'''

(* ===== verification/Vmo.v ===== *)
(** * Virtual memory objects: kernel/memory/vmo.cpp

    A physical object is a range of physical memory; a sparse one is a sequence
    of elements, each an offset with or without a frame behind it.  An element
    without a frame stands for everything up to the next element; committing
    splits it into pages and takes a frame for each.

    The elements are kept in an AVL tree; here they are the sequence the tree is
    in order, and an iterator is a position in it ([AvlTheorems]: insertion,
    iteration).  What [lower_bound] and [--] of the tree do is not a function of
    that sequence alone; they are operations of [ElementTree]. *)
From S2P Require Import Prelude Pmm.

(** The memory manager as a state, and as the two types of objects. *)
Inductive vmo_type : Type := physical | sparse.

Record sparse_vmo_element : Type := mkElement {
  offset : Z;
  backing_address : option Z
}.

Record vmo : Type := mkVmo {
  _type : vmo_type;
  _length : Z;
  _aligned_to_page_level : nat;
  _base : Z;
  elements : list sparse_vmo_element
}.

(** What the object code asks of the tree of elements: a position for the first
    element not below an offset, which may be missed when no element is at that
    offset ([lower_bound_sound]), and a step back. *)
Class ElementTree : Type := {
  et_lower : list sparse_vmo_element -> Z -> nat;
  et_prev : list sparse_vmo_element -> nat -> res nat;
  et_lower_ok l k :
    (forall i e, l !! i = Some e -> offset e = k -> (forall j e', (j < i)%nat -> l !! j = Some e' -> offset e' < k) ->
       et_lower l k = i) /\
    ((forall e, e ∈ l -> offset e < k) -> et_lower l k = length l)
}.

Section ops.
Context {ET : ElementTree}.

Definition set_elements (v : vmo) (l : list sparse_vmo_element) : vmo :=
  mkVmo (_type v) (_length v) (_aligned_to_page_level v) (_base v) l.

(** [length += (page_size - length) % page_size] *)
Definition round_length (length : Z) (level : nat) : Z :=
  u64 (length + u64 (page_size level - length) mod page_size level).

Definition create_physical_vmo (base length : Z) (aligned_to_page_level : nat) : vmo :=
  mkVmo physical (round_length length aligned_to_page_level) aligned_to_page_level base [].

Definition create_sparse_vmo (length : Z) (aligned_to_page_level : nat) : vmo :=
  mkVmo sparse (round_length length aligned_to_page_level) aligned_to_page_level 0 [mkElement 0 None].

(** Accessors that insist on the type. *)
Definition vmo_base (v : vmo) : res Z :=
  match _type v with
  | physical => Ok (_base v)
  | sparse => Err (Panic "tried to get a base address of a non-physical VMO!")
  end.
Definition sparse_elements (v : vmo) : res (list sparse_vmo_element) :=
  match _type v with
  | sparse => Ok (elements v)
  | physical => Err (Panic "tied to get sparse elements of a non-sparse VMO!")
  end.

(** [elements.upper_bound]: [lower_bound], one further when the element there is
    at the offset. *)
Definition upper_position (l : list sparse_vmo_element) (k : Z) : nat :=
  let i := et_lower l k in
  match l !! i with
  | Some e => if offset e =? k then S i else i
  | None => i
  end.

(** The inner loop: an element of several pages is split, each page getting a
    frame; gives the elements that are done and the offset of the last one. *)
Fixpoint split_loop (fuel : nat) (level : nat) (off next_offset : Z) (acc : list sparse_vmo_element)
    : M pmm (list sparse_vmo_element * Z) :=
  match fuel with
  | O => fail NoFuel
  | S n =>
      if u64 (off + page_size level) <? next_offset then
        let* f := pop level in
        split_loop n level (u64 (off + page_size level)) next_offset (acc ++ [mkElement off (Some f)])
      else ret (acc, off)
  end.

(** The outer loop: [pre] are the elements before [begin], [rest] those from it
    on, [stop] the number of elements from [end] on. *)
Fixpoint commit_loop (fuel : nat) (v : vmo) (stop : nat) (pre rest : list sparse_vmo_element)
    : M pmm (list sparse_vmo_element) :=
  match fuel with
  | O => fail NoFuel
  | S n =>
      if (length rest =? stop)%nat then ret (pre ++ rest) else
      match rest with
      | [] => fail Fault
      | b :: rest' =>
          match backing_address b with
          | Some _ => commit_loop n v stop (pre ++ [b]) rest'
          | None =>
              let next_offset := match rest' with [] => _length v | e :: _ => offset e end in
              let level := _aligned_to_page_level v in
              let* r := split_loop (S (Z.to_nat (next_offset / page_size level))) level (offset b) next_offset [] in
              let* f := pop level in
              commit_loop n v stop (pre ++ r.1 ++ [mkElement r.2 (Some f)]) rest'
          end
      end
  end.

'''

§ EXERCISE
After locating the line with "Definition vmo_base (v" above, return that line and every later line through the one with "let* r := split_loop", word for word and with nothing else.

§ TASK RESPONSE
Definition vmo_base (v : vmo) : res Z :=
  match _type v with
  | physical => Ok (_base v)
  | sparse => Err (Panic "tried to get a base address of a non-physical VMO!")
  end.
Definition sparse_elements (v : vmo) : res (list sparse_vmo_element) :=
  match _type v with
  | sparse => Ok (elements v)
  | physical => Err (Panic "tied to get sparse elements of a non-sparse VMO!")
  end.

(** [elements.upper_bound]: [lower_bound], one further when the element there is
    at the offset. *)
Definition upper_position (l : list sparse_vmo_element) (k : Z) : nat :=
  let i := et_lower l k in
  match l !! i with
  | Some e => if offset e =? k then S i else i
  | None => i
  end.

(** The inner loop: an element of several pages is split, each page getting a
    frame; gives the elements that are done and the offset of the last one. *)
Fixpoint split_loop (fuel : nat) (level : nat) (off next_offset : Z) (acc : list sparse_vmo_element)
    : M pmm (list sparse_vmo_element * Z) :=
  match fuel with
  | O => fail NoFuel
  | S n =>
      if u64 (off + page_size level) <? next_offset then
        let* f := pop level in
        split_loop n level (u64 (off + page_size level)) next_offset (acc ++ [mkElement off (Some f)])
      else ret (acc, off)
  end.

(** The outer loop: [pre] are the elements before [begin], [rest] those from it
    on, [stop] the number of elements from [end] on. *)
Fixpoint commit_loop (fuel : nat) (v : vmo) (stop : nat) (pre rest : list sparse_vmo_element)
    : M pmm (list sparse_vmo_element) :=
  match fuel with
  | O => fail NoFuel
  | S n =>
      if (length rest =? stop)%nat then ret (pre ++ rest) else
      match rest with
      | [] => fail Fault
      | b :: rest' =>
          match backing_address b with
          | Some _ => commit_loop n v stop (pre ++ [b]) rest'
          | None =>
              let next_offset := match rest' with [] => _length v | e :: _ => offset e end in
              let level := _aligned_to_page_level v in
              let* r := split_loop (S (Z.to_nat (next_offset / page_size level))) level (offset b) next_offset [] in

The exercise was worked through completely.